The Rosses Point Peninsula () is a small peninsula in the centre of Sligo Bay, County Sligo, Ireland. The peninsula shares its name with the village of Rosses Point, a popular seaside resort located on the peninsula's southern coast, roughly  west of Sligo town.

Rosses Point has been inhabited for millennia. The earliest example of settlement on the peninsula was discovered in April 2020, when two local residents uncovered a Neolithic shell midden on their land. The peninsula also has a rich maritime tradition, and was commonly used as a rest-stop for sailors who were unfamiliar with the tides and were subsequently caught in the sands of Sligo Bay. By the 17th century, the area had become a hotbed for pirates and smugglers, who would harass Atlantic trading ships and loot the contents of ships that had been wrecked in Donegal Bay.

One such smuggler was "Black Jack", who used his wealth to build Elsinore House in the early 1800s, with cannons pointing out to sea set up in front of it. Despite its sordid history, Rosses Point developed into a Victorian era seaside resort. The area began to experience a swelling of seasonal visitors during the summer months, which is still the case to this day. In the late 19th century, Elsinore House came into the possession of the Middleton family, who were relatives of the Yeats family through their paternal grandfather.

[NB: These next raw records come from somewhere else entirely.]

(* ===== verification/Typing.v ===== *)
(** A type discipline for the messages between the client and the server
    (wss/ws_datatypes.go, wss/wssocks_client.go, wss/proxy_server.go).

    [msg] are the messages of the protocol and [encode] the JSON that the program
    writes for them; [serve] and [consume] are what the two dispatchers do with
    each of them, without any decoding.  [up_type s k] and [down_type s k] say
    which messages may be on their way on websocket [k], to the server and to the
    client, when the client is in state [s]. *)
From S2P Require Import Prelude GoChan Pipe RoundRobin PtrMap Queue QueueHub Link Starts Sends Striping Base64 Json.
From S2P Require Import Messages Hub Server Handshake Client Finish Wire Direction Session ClientProc ClientTable ClientSafe ClientRun.

Section typing.
Context {K : Ksuid} `{!KsuidText K}.
Implicit Types (id m : KSUID) (t : nat) (tr : trans) (ca : call) (s : cproc) (g : buffer).

(** * Messages *)

Inductive msg :=
  | MBeat
  | MHi (m id : KSUID)                            (* the connection [id] of [m] *)
  | MEst (ids : list KSUID) (m : KSUID) (addr : string)
  | MChunk (id : KSUID) (b : buffer)
  | MFinish (id : KSUID).

Definition encode (x : msg) : json :=
  match x with
  | MBeat => marshal_message heartBeats
  | MHi m id => hello_json m id
  | MEst ids m addr => est_json ids m addr
  | MChunk id b => chunk_json id b
  | MFinish id => finish_json id
  end.

(** [link.Write] or [link.WriteEOF] of a dispatcher, for the link of [id]. *)
Definition to_link (we : Link.write_env) id (b : buffer) (h : LinkHub) : outcome LinkHub :=
  match Link.Get id h with
  | None => Finished h
  | Some p =>
      match pm_heap h !! p with
      | None => Finished h
      | Some l =>
          match Link.writeBuf we l (if b_eof b then mkBuffer true [] else b) with
          | Some (l', _) => Finished (pm_update p (fun _ => l') h)
          | None => Blocked
          end
      end
  end.

(** What the server does with a message that it reads on the websocket of hub
    [hp]. *)
Definition serve (now : Z) (we : Link.write_env) (hp : nat) (x : msg) (st : server) : outcome server :=
  match x with
  | MBeat => Finished st
  | MHi m id =>
      Finished (set_links (Link.Add now id m (serverLinkHub st))
        (set_queues (QueueHub.Add now m id (NewWebSocketWriter hp id) (serverQueueHub st)) st))
  | MEst ids m addr =>
      Finished (go_establish hp m (json_string addr) None
        (set_links (Link.hub_SetSort now m ids (serverLinkHub st))
           (set_queues (QueueHub.hub_SetSort now m ids (serverQueueHub st)) st)))
  | MChunk id b => map_outcome (fun h => set_links h st) (to_link we id b (serverLinkHub st))
  | MFinish id => match CloseProxyConn hp id st with Some st' => Finished st' | None => Panicked end
  end.

(** What the client does with a message that it reads on websocket [k]. *)
Definition consume (we : Link.write_env) (k : nat) (x : msg) (c : client) : outcome client :=
  match x with
  | MChunk id b =>
      match wsc_GetProxyById k id c with
      | Some _ => map_outcome (fun h => set_clinks h c) (to_link we id b (clientLinkHub c))
      | None => Finished c
      end
  | MFinish id =>
      match wsc_GetProxyById k id c with
      | Some proxy => match remove (p_trans proxy) id c with Some c' => Finished c' | None => Panicked end
      | None => Finished c
      end
  | _ => Finished c
  end.

Lemma set_links_id st : set_links (serverLinkHub st) st = st.
Proof. by destruct st. Qed.

Lemma set_clinks_id c : set_clinks (clientLinkHub c) c = c.
Proof. by destruct c. Qed.

Lemma unmarshal_beat : unmarshal_message (marshal_message heartBeats) = Some heartBeats.
Proof. apply unmarshal_marshal_message; [done|done|apply ksuid_string_ascii]. Qed.

(** The chunk as the dispatchers see it: the data of an end of file is ignored. *)
Lemma dispatch_data_chunk we id b st :
  dispatch_data we id (m_Data (proxy_message id (if b_eof b then TagEOF else TagData) (b_data b))) st =
    map_outcome (fun h => (set_links h st, None)) (to_link we id b (serverLinkHub st)).
Proof.
  unfold dispatch_data, to_link. cbn [proxy_message m_Data unmarshal_raw].
  rewrite unmarshal_marshal_data by (by destruct (b_eof b)). cbn [pd_Tag pd_DataBase64].
  rewrite DecodeString_EncodeToString.
  destruct (Link.Get id _) as [p|]; [|simpl; by rewrite set_links_id].
  destruct (pm_heap _ !! p) as [l|]; [|simpl; by rewrite set_links_id].
  unfold Link.WriteEOF, Link.Write. destruct b as [[] data]; simpl; by destruct (Link.writeBuf _ _ _) as [[l' r]|].
Qed.

(** The server's dispatcher decodes every message of the protocol, and does with
    it what [serve] says. *)
Lemma dispatch_encode now we hp x st :
  dispatchMessage now we hp MessageText (Some (encode x)) st = map_outcome (fun st' => (st', None)) (serve now we hp x st).
Proof.
  unfold dispatchMessage, dispatchDataMessage. cbn [unmarshal_raw]. destruct x as [|m id|ids m addr|id b|id]; cbn [encode].
  - rewrite unmarshal_beat. cbn [heartBeats m_Id m_Type]. by rewrite ksuid_parse_string.
  - unfold hello_json. rewrite unmarshal_hi_message. cbn [hi_message m_Id m_Type m_Data]. rewrite ksuid_parse_string.
    simpl. unfold dispatch_hi. cbn [unmarshal_raw]. by rewrite unmarshal_marshal_id.
  - unfold est_json. rewrite unmarshal_est_message. cbn [est_message m_Id m_Type m_Data]. rewrite ksuid_parse_string.
    cbn -[unmarshal_est marshal_est]. unfold dispatch_est. cbn [unmarshal_raw]. by rewrite unmarshal_marshal_est.
  - unfold chunk_json. rewrite unmarshal_proxy_message.
    pose proof (dispatch_data_chunk we id b st) as H. cbn [proxy_message m_Id m_Type] in *. rewrite ksuid_parse_string.
    cbn -[dispatch_data proxy_message to_link] in *. cbn [proxy_message m_Data] in *. rewrite H. cbn [serve].
    by destruct (to_link _ _ _ _).
  - unfold finish_json. rewrite unmarshal_finish_message. cbn [m_Id m_Type finish_message]. rewrite ksuid_parse_string. simpl.
    by destruct (CloseProxyConn hp id st).
Qed.

(** So does the client's. *)
Lemma income_encode we k x c : income we k (Some (encode x)) c = consume we k x c.
Proof.
  unfold income. cbn [unmarshal_raw]. destruct x as [|m id|ids m addr|id b|id]; cbn [encode].
  - rewrite unmarshal_beat. cbn [heartBeats m_Id m_Type]. rewrite ksuid_parse_string. simpl. by case_match.
  - unfold hello_json. rewrite unmarshal_hi_message. cbn [hi_message m_Id m_Type m_Data]. rewrite ksuid_parse_string.
    simpl. by case_match.
  - unfold est_json. rewrite unmarshal_est_message. cbn [est_message m_Id m_Type m_Data]. rewrite ksuid_parse_string.
    simpl. by case_match.
  - unfold chunk_json. rewrite unmarshal_proxy_message. cbn [proxy_message m_Id m_Type m_Data]. rewrite ksuid_parse_string.
    cbn [consume]. destruct (wsc_GetProxyById k id c) as [proxy|]; [|done]. simpl String.eqb. cbn iota. cbn [unmarshal_raw].
    rewrite unmarshal_marshal_data by (by destruct (b_eof b)). cbn [pd_Tag pd_DataBase64].
    rewrite DecodeString_EncodeToString. unfold onData, to_link. cbn [sd_Tag sd_Data].
    destruct (Link.Get id _) as [p|]; [|simpl; by rewrite set_clinks_id].
    destruct (pm_heap _ !! p) as [l|]; [|simpl; by rewrite set_clinks_id].
    unfold Link.WriteEOF, Link.Write. destruct b as [[] data]; simpl; by destruct (Link.writeBuf _ _ _) as [[l' r]|].
  - unfold finish_json. rewrite unmarshal_finish_message. cbn [m_Id m_Type finish_message]. by rewrite ksuid_parse_string.
Qed.

(** * Types *)

(** The client has given [id] to a connection of websocket [k], of the call whose
    master is [m]. *)
Definition announced s (k : nat) m id : Prop :=
  exists t tr ca, calls_of s t = Some (tr, ca) /\ tr_sorted tr !! k = Some id /\ tr_master tr = Some m.

Inductive up_type s (k : nat) : msg -> Prop :=
  | up_beat : up_type s k MBeat
  | up_hi m id : announced s k m id -> up_type s k (MHi m id)
  | up_est t tr ca m :
      k = 0 -> calls_of s t = Some (tr, ca) -> tr_master tr = Some m -> 2 <= rank (ca_pc ca) ->
      length (tr_sorted tr) = length (cl_wsc (pr_client s)) -> up_type s k (MEst (tr_sorted tr) m (ca_addr ca))
  | up_chunk m id b : announced s k m id -> written b -> up_type s k (MChunk id b)
  | up_finish id : k = 0 -> opened s id -> up_type s k (MFinish id).

Inductive down_type s (k : nat) : msg -> Prop :=
  | down_chunk m id b : announced s k m id -> written b -> down_type s k (MChunk id b)
  | down_finish id : k = 0 -> opened s id -> down_type s k (MFinish id).

Definition up_typed s k (v : json) : Prop := exists x, v = encode x /\ up_type s k x.
Definition down_typed s k (v : json) : Prop := exists x, v = encode x /\ down_type s k x.
End typing.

William and Jack Butler Yeats spent their childhood summers at the house, and the peninsula inspired many of their respective works. It was during these formative years that the young William developed his fascination with spiritualism and the paranormal. As a child, he believed the house was haunted by the ghosts of the smugglers and pirates who had frequented it, and would later write that there was nowhere in the world with more ghosts than Rosses Point.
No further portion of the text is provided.